Just for kicks they even added a new one for the Greatest Shits lowlight reel thanks to Kris Letang and Evgeni Malkin gifting the Coyotes a back-breaking power-play goal to make the score 4-2 without Arizona even taking a shot on goal. Arizona had a delayed penalty against them, so head coach Mike Sullivan pulled Tristan Jarry, which is what every coach does every single time. What doesn’t happen every single time (and I am giving the Coyotes a lot more credit than is probably deserved here) is the opposing forecheckers forcing Letang…

…into a brainfart of a no-look drop-pass to Malkin, who was equal parts not expecting the pass but also not really with it himself, and the puck redirected embarrassingly off of Malkin’s stick and just across the Penguins’ goal line before Malkin recovered. And so, Pittsburgh did not recover and were handed their second regulation loss in a row.

By the time you read this, it is entirely possible that something has changed, either a trade or a new coach…something that will affect the trajectory of the 2023-24 Pittsburgh Penguins in some measurable fashion. For the past three-plus years, the Penguins have been stuck in mediocrity regardless of who they’ve put on the roster. I am reminded of one of Mr. Miyagi’s many lessons from The Karate Kid: “Walk on road, hm? Walk right side, safe. Walk left side, safe. Walk middle, sooner or later, squish, get the squish just like grape.” Pittsburgh’s players, coaches, management, all of them believe that they are a team that can make the playoffs and legitimately contend for the Stanley Cup. The results on the ice and on the scoresheet often say the opposite. Ultimately, they are in the middle of the road, trapped in mediocrity, and much as they have for the past several seasons they are going to get squished unless something changes.

It’s also entirely possible that nothing of substance will change, especially if you take Kyle Dubas at his word. Back in December he defended Mike Sullivan and gave every indication that the head coach was not going anywhere. He wasn’t as explicit about the rest of the coaching staff, but Dubas sounded satisfied with how they’ve been able to adapt when necessary. (I’m not sure which adaptations have proven to fix any of the Penguins’ recurring issues, but okay.) This past week there were indications from insider Elliotte Friedman that Pittsburgh would be modest buyers at the trade deadline, making only marginal changes rather than some blockbuster deal, but nevertheless the team would not be selling.

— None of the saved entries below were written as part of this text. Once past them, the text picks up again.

(** The specification: the root over the base blocks of the whole data. *)
Definition file_root (data : list Z) : list Z :=
  thex node_hash MerkleValue0 (map leaf_hash (base_blocks data)).

Lemma tree_file_root data : tree (map leaf_hash (base_blocks data)) = file_root data.
Proof. apply thex_ext, combine_node. Qed.

Lemma mt_inv_new j : mt_inv j (MerkleTree_new (BASE_BLOCK_SIZE * Z.of_nat (2 ^ j))) [].
Proof. exists [], []. split_and!; try done. apply decr_nil. Qed.

Definition whole_blocks (d : list Z) : Prop := d <> [] /\ exists k, length d = (k * BB)%nat.

Lemma run_updates_whole j ds :
  Forall whole_blocks ds -> Z.of_nat (length (concat ds)) < 2 ^ 63 ->
  exists t, run_updates (MerkleTree_new (BASE_BLOCK_SIZE * Z.of_nat (2 ^ j))) ds = Some t /\
    mt_inv j t (map leaf_hash (chunks (concat ds))) /\
    mt_fileSize t = Z.of_nat (length (concat ds)) /\ exists k, length (concat ds) = (k * BB)%nat.
Proof.
  intros Hds. induction ds as [|d ds IH] using rev_ind; intros Hlen.
  - eexists; split; [done|]. split; [apply mt_inv_new|]. split; [done|]. by exists 0%nat.
  - apply Forall_app in Hds as [Hds [[Hne [k Hk]] _]%Forall_cons].
    rewrite concat_app in *. simpl in *. rewrite app_nil_r, length_app in *.
    destruct IH as (t & Ht & Hinv & Hfs & k' & Hk'); [done|lia|].
    unfold run_updates in *. rewrite foldl_app, Ht. simpl.
    destruct (mt_update_ok j t _ d Hinv) as (t' & -> & Hinv' & Hfs').
    { rewrite length_map. destruct (decide (concat ds = [])) as [->|E]; [simpl; lia|].
      pose proof (chunks_length _ E). pose proof BB_pos. nia. }
    { done. }
    exists t'. split; [done|]. split; [|split; [lia|exists (k' + k)%nat; lia]].
    rewrite (chunks_app k') by done. rewrite map_app. by destruct d.
Qed.

Lemma base_blocks_length l :
  (length (base_blocks l) <> 1%nat -> (pred (length (base_blocks l)) * BB < length l)%nat) /\
  (length l <= length (base_blocks l) * BB)%nat /\ (1 <= length (base_blocks l))%nat.
Proof.
  destruct l as [|x l].
  - simpl. split_and!; [done|lia|lia].
  - pose proof (chunks_length (x :: l) ltac:(done)) as Hc. unfold base_blocks.
    set (n := length (chunks (x :: l))) in *. cbn [length] in *.
    assert (1 <= n)%nat by (destruct n; lia).
    split_and!; [|lia|lia]. intros _. replace (pred n) with (n - 1)%nat by lia. lia.
Qed.

(** Updates with whole blocks followed by one last piece of any size leave the
    hashes of the base blocks of the whole data. *)
Lemma run_updates_last j ds last :
  Forall whole_blocks ds -> Z.of_nat (length (concat ds ++ last)) < 2 ^ 63 ->
  exists t, run_updates (MerkleTree_new (BASE_BLOCK_SIZE * Z.of_nat (2 ^ j))) (ds ++ [last]) = Some t /\
    mt_inv j t (map leaf_hash (base_blocks (concat ds ++ last))) /\
    mt_fileSize t = Z.of_nat (length (concat ds ++ last)).
Proof.
  intros Hds Hlen. rewrite length_app in Hlen.
  destruct (run_updates_whole j ds Hds) as (t & Ht & Hinv & Hfs & k & Hk); [lia|].
  unfold run_updates in *. rewrite foldl_app, Ht. simpl.
  assert (concat ds = [] -> ds = []) as Hnil.
  { destruct ds as [|d ds]; [done|]. apply Forall_cons in Hds as [[Hd _] _].
    simpl. by intros [-> _]%app_nil. }
  destruct last as [|x last].
  - rewrite app_nil_r. destruct (concat ds) as [|y c] eqn:E.
    + destruct (mt_update_ok j t _ [] Hinv) as (t' & -> & Hinv' & Hfs'); [simpl; lia|done|].
      exists t'. split; [done|]. split; [done|]. rewrite Hfs'. simpl in *. lia.
    + exists t. split; [|split; [done|done]]. unfold mt_update.
      destruct Hinv as (cs & ps & _ & Hlv & _ & Hb & _ & _ & HLe).
      rewrite Hlv, Hb. rewrite chunks_step in HLe by done. by destruct cs, ps.
  - destruct (mt_update_ok j t _ (x :: last) Hinv) as (t' & -> & Hinv' & Hfs').
    { rewrite length_map. destruct (decide (concat ds = [])) as [->|E]; [simpl in *; lia|].
      pose proof (chunks_length _ E). pose proof BB_pos. nia. }
    { done. }
    exists t'. split; [done|]. rewrite Hfs', Hfs, length_app. split; [|lia].
    rewrite <-map_app in Hinv'. unfold base_blocks in Hinv'. rewrite <-(chunks_app k) in Hinv' by done.
    unfold base_blocks. by destruct (concat ds).
Qed.

(** A whole run: the updates and [finalize]. *)
Lemma stream_finalize j ds last :
  Forall whole_blocks ds -> Z.of_nat (length (concat ds ++ last)) < 2 ^ 63 ->
  exists t, (run_updates (MerkleTree_new (BASE_BLOCK_SIZE * Z.of_nat (2 ^ j))) (ds ++ [last])
             ≫= mt_finalize) = Some t /\
    mt_root t = tree (map leaf_hash (base_blocks (concat ds ++ last))) /\
    leaves_of j (map leaf_hash (base_blocks (concat ds ++ last))) (mt_leaves t) /\
    mt_fileSize t = Z.of_nat (length (concat ds ++ last)) /\
    mt_blockSize t = BASE_BLOCK_SIZE * Z.of_nat (2 ^ j).
Proof.
  intros Hds Hlen.
  destruct (run_updates_last j ds last Hds Hlen) as (t & -> & Hinv & Hfs). cbn [mbind option_bind].
  destruct (base_blocks_length (concat ds ++ last)) as (H1 & H2 & H3).
  assert (BASE_BLOCK_SIZE = Z.of_nat BB) as HBB by done. pose proof BB_pos.
  destruct (mt_finalize_ok j t _ Hinv) as (t' & -> & Hroot & Hlv & Hfs' & Hbs & _).
  - intros E. apply (f_equal length) in E. rewrite length_map in E. simpl in E. lia.
  - rewrite length_map. nia.
  - lia.
  - rewrite length_map, Hfs, HBB. intros ?. specialize (H1 ltac:(done)). nia.
  - rewrite length_map, Hfs, HBB. nia.
  - exists t'. destruct Hinv as (? & ? & Hb & _). rewrite Hroot, Hbs. split_and!; [done|done|done|lia|done].
Qed.

(** C1.  The hash of a file does not depend on how it was read: for any
    sequence of [update] calls whose pieces are whole 1024-byte blocks, except the last
    one, and any block size [1024 * 2^j] at which leaves are kept, [finalize]
    returns and the root is the tree hash over the 1024-byte blocks of the
    file; the leaves kept are the tree hashes of its [1024 * 2^j]-byte blocks. *)
Theorem MerkleTree_stream (j : nat) (ds : list (list Z)) (last : list Z)
  (Hds : Forall whole_blocks ds) (Hlen : Z.of_nat (length (concat ds ++ last)) < 2 ^ 63) :
  exists t, (run_updates (MerkleTree_new (BASE_BLOCK_SIZE * Z.of_nat (2 ^ j))) (ds ++ [last])
             ≫= mt_finalize) = Some t /\
    mt_root t = file_root (concat ds ++ last) /\
    leaves_of j (map leaf_hash (base_blocks (concat ds ++ last))) (mt_leaves t) /\
    mt_fileSize t = Z.of_nat (length (concat ds ++ last)).
Proof.
  destruct (stream_finalize j ds last Hds Hlen) as (t & Ht & Hr & Hl & Hs & _).
  exists t. rewrite <-tree_file_root. done.
Qed.
End Stream.

(** ** Block sizes *)

Lemma pow2_split i k : 1024 * 2 ^ Z.of_nat (i + k) = 1024 * 2 ^ Z.of_nat i * 2 ^ Z.of_nat k.
Proof. rewrite Nat2Z.inj_add, Z.pow_add_r by lia. lia. Qed.

Lemma pow2_nat_pos i : 0 < 2 ^ Z.of_nat i.
Proof. apply Z.pow_pos_nonneg; lia. Qed.

(** [while] doubling from the base block size as long as [f] holds; [P] is what
    is known of the exponents the loop reaches. *)
Lemma doubling_ok (f : Z -> bool) (nxt : Z -> Z) (N : nat) (P : nat -> Prop) :
  (N < 200)%nat -> P 0%nat ->
  (forall i, (i <= N)%nat -> P i -> f (1024 * 2 ^ Z.of_nat i) = true ->
     (i < N)%nat /\ nxt (1024 * 2 ^ Z.of_nat i) = 1024 * 2 ^ Z.of_nat (S i) /\ P (S i)) ->
  exists i, while (fun bl => if f bl then inl (nxt bl) else inr bl) loop_fuel BASE_BLOCK_SIZE =
      Some (1024 * 2 ^ Z.of_nat i) /\ (i <= N)%nat /\ P i /\ f (1024 * 2 ^ Z.of_nat i) = false /\
      (i <> 0%nat -> P (pred i) /\ f (1024 * 2 ^ Z.of_nat (pred i)) = true).
Proof.
  intros HN HP0 Hf.
  match goal with |- context [while ?step _ _] =>
    destruct (while_total step (fun l => exists i, l = 1024 * 2 ^ Z.of_nat i /\ (i <= N)%nat /\ P i /\
        (i <> 0%nat -> P (pred i) /\ f (1024 * 2 ^ Z.of_nat (pred i)) = true))
      (fun l => 1024 * 2 ^ Z.of_nat N - l)
      (fun r => exists i, r = 1024 * 2 ^ Z.of_nat i /\ (i <= N)%nat /\ P i /\ f (1024 * 2 ^ Z.of_nat i) = false /\
        (i <> 0%nat -> P (pred i) /\ f (1024 * 2 ^ Z.of_nat (pred i)) = true)))
      with (fuel := loop_fuel) (s := BASE_BLOCK_SIZE) as (r & -> & i & -> & Hr) end.
  - intros l (i & -> & Hi & HP & Hpred). destruct (f (1024 * 2 ^ Z.of_nat i)) eqn:E; [|by exists i].
    destruct (Hf i Hi HP E) as (Hlt & -> & HPS). split; [exists (S i); split_and!; [done|lia|done|done]|].
    assert (2 ^ Z.of_nat (S i) <= 2 ^ Z.of_nat N) by (apply Z.pow_le_mono_r; lia).
    rewrite Nat2Z.inj_succ, Z.pow_succ_r in * by lia. pose proof (pow2_nat_pos i). lia.
  - exists 0%nat. split_and!; [done|lia|done|done].
  - rewrite loop_fuel_val. unfold BASE_BLOCK_SIZE.
    assert (2 ^ Z.of_nat N <= 2 ^ 200) by (apply Z.pow_le_mono_r; lia). lia.
  - by exists i.
Qed.

Lemma calcBlockSize_ok fileSize :
  0 <= fileSize < 2 ^ 63 ->
  exists i, calcBlockSize fileSize 10 = Some (1024 * 2 ^ Z.of_nat i) /\ (i <= 44)%nat /\
    fileSize <= 512 * (1024 * 2 ^ Z.of_nat i) /\
    (i <> 0%nat -> 512 * (1024 * 2 ^ Z.of_nat (pred i)) < fileSize).
Proof.
  intros Hfs.
  assert (forall i, (i <= 44)%nat -> 512 * (1024 * 2 ^ Z.of_nat i) < 2 ^ 64) as Hb.
  { intros i Hi. assert (2 ^ Z.of_nat i <= 2 ^ 44) by (apply Z.pow_le_mono_r; lia). lia. }
  destruct (doubling_ok (fun b => u64 (512 * b) <? fileSize) (fun b => u64 (Z.shiftl b 1)) 44 (fun _ => True))
    as (i & Hw & Hi & _ & H1 & H2); [lia|done| |].
  - intros i Hi _. pose proof (Hb i Hi). pose proof (pow2_nat_pos i). unfold wrap at 1.
    rewrite Z.mod_small by lia. rewrite Z.ltb_lt. intros Hlt. split_and!; [| |done].
    + destruct (decide (i = 44%nat)) as [->|]; [|lia]. change (Z.of_nat 44) with 44 in Hlt. lia.
    + unfold wrap. rewrite Z.shiftl_mul_pow2, Nat2Z.inj_succ, Z.pow_succ_r by lia.
      rewrite Z.mod_small; lia.
  - exists i. split; [exact Hw|]. pose proof (Hb i Hi). pose proof (pow2_nat_pos i).
    unfold wrap in H1. rewrite Z.mod_small, Z.ltb_ge in H1 by lia.
    split_and!; [lia|lia|]. intros Hne. destruct (H2 Hne) as [_ H2'].
    pose proof (Hb (pred i) ltac:(lia)). pose proof (pow2_nat_pos (pred i)).
    unfold wrap in H2'. rewrite Z.mod_small, Z.ltb_lt in H2'; lia.
Qed.

(** [calcBlockSize(fileSize, 10)] returns the smallest power-of-two
    multiple of 1024 for which at most 512 blocks cover the file. *)
Theorem calcBlockSize_spec (fileSize : Z) (Hfs : 0 <= fileSize < 2 ^ 63) :
  exists i, calcBlockSize fileSize 10 = Some (1024 * 2 ^ Z.of_nat i) /\ (i <= 44)%nat /\
    fileSize <= 512 * (1024 * 2 ^ Z.of_nat i) /\
    (i <> 0%nat -> 512 * (1024 * 2 ^ Z.of_nat (pred i)) < fileSize).
Proof. by apply calcBlockSize_ok. Qed.

Lemma calcBlockSize_spec_witness :
  exists i, calcBlockSize 5000000000 10 = Some (1024 * 2 ^ Z.of_nat i) /\ (i <= 44)%nat /\
    5000000000 <= 512 * (1024 * 2 ^ Z.of_nat i) /\
    (i <> 0%nat -> 512 * (1024 * 2 ^ Z.of_nat (pred i)) < 5000000000).
Proof. apply (calcBlockSize_spec 5000000000). lia. Defined.

(** [calcBlocks(fileSize)] is the number of blocks at that size, between
    1 and 512: the cast to [uint16_t] loses nothing. *)
Theorem calcBlocks_uint16 (fileSize : Z) (Hfs : 0 <= fileSize < 2 ^ 63) :
  exists bs n, calcBlockSize fileSize 10 = Some bs /\ calcBlocks fileSize = Some n /\
    1 <= n <= 512 /\ n = calcBlocks2 fileSize bs /\ fileSize <= n * bs.
Proof.
  destruct (calcBlockSize_ok fileSize Hfs) as (i & Hb & _ & Hle & _).
  pose proof (pow2_nat_pos i). unfold calcBlocks, calcBlocks2. rewrite Hb. cbn [mbind option_bind].
  set (bs := 1024 * 2 ^ Z.of_nat i) in *.
  rewrite Z.quot_div_nonneg by lia.
  pose proof (Z.div_mod (fileSize + bs - 1) bs ltac:(lia)).
  pose proof (Z.mod_pos_bound (fileSize + bs - 1) bs ltac:(lia)).
  assert (0 <= (fileSize + bs - 1) / bs) by (apply Z.div_pos; lia).
  assert ((fileSize + bs - 1) / bs <= 512) by nia.
  unfold wrap. rewrite Z.mod_small by lia.
  set (q := (fileSize + bs - 1) / bs) in *. set (r := (fileSize + bs - 1) mod bs) in *.
  exists bs, (Z.max q 1). split_and!; [done|done|lia|lia|by rewrite Z.quot_div_nonneg by lia|].
  clearbody q r bs. nia.
Qed.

This was before the Penguins dropped consecutive games against Western Conference opponents that left them likely to fall further behind in the playoff race, so perhaps the mentality has changed.

One way or another, the Pittsburgh Penguins cannot continue on this path for much longer. I mean, they certainly could continue to scuffle along on the playoff bubble, but they played this game last year and burned themselves on the penultimate game of the season. This is what happens to mediocre teams: they don’t win championships, and they don’t acquire enough quality assets to rebuild cheaply, quickly, and from within. Those teams also destroy the morale of fans and likely players and coaches as well, and it leads to a situation where players don’t want to come to or stay with a team with no hope, either near-term or long-term. The Penguins also aren’t in the position to be rebuilding yet and they won’t be until Crosby, Malkin and Letang are gone, which won’t be for at least another two or three years. It’s an unsustainable position, but this is what happens when you aren’t more prudent with your draft picks and cap space.

Before getting into the All-Star break, the Penguins host a back-to-back with two foes from the Atlantic Division: the Florida Panthers, safely in second place in the Atlantic as they seek to prove their Stanley Cup Finals appearance last season wasn’t a fluke;

…and the Montreal Canadiens, who are always a problem for Pittsburgh, even when they seem like a weaker opponent (as evidenced by their being eight points out of the Wild Card race).

If the Penguins are realistic about being a playoff team, they can’t lose either game. They really can’t lose many more games at all, frankly, and that too is unsustainable.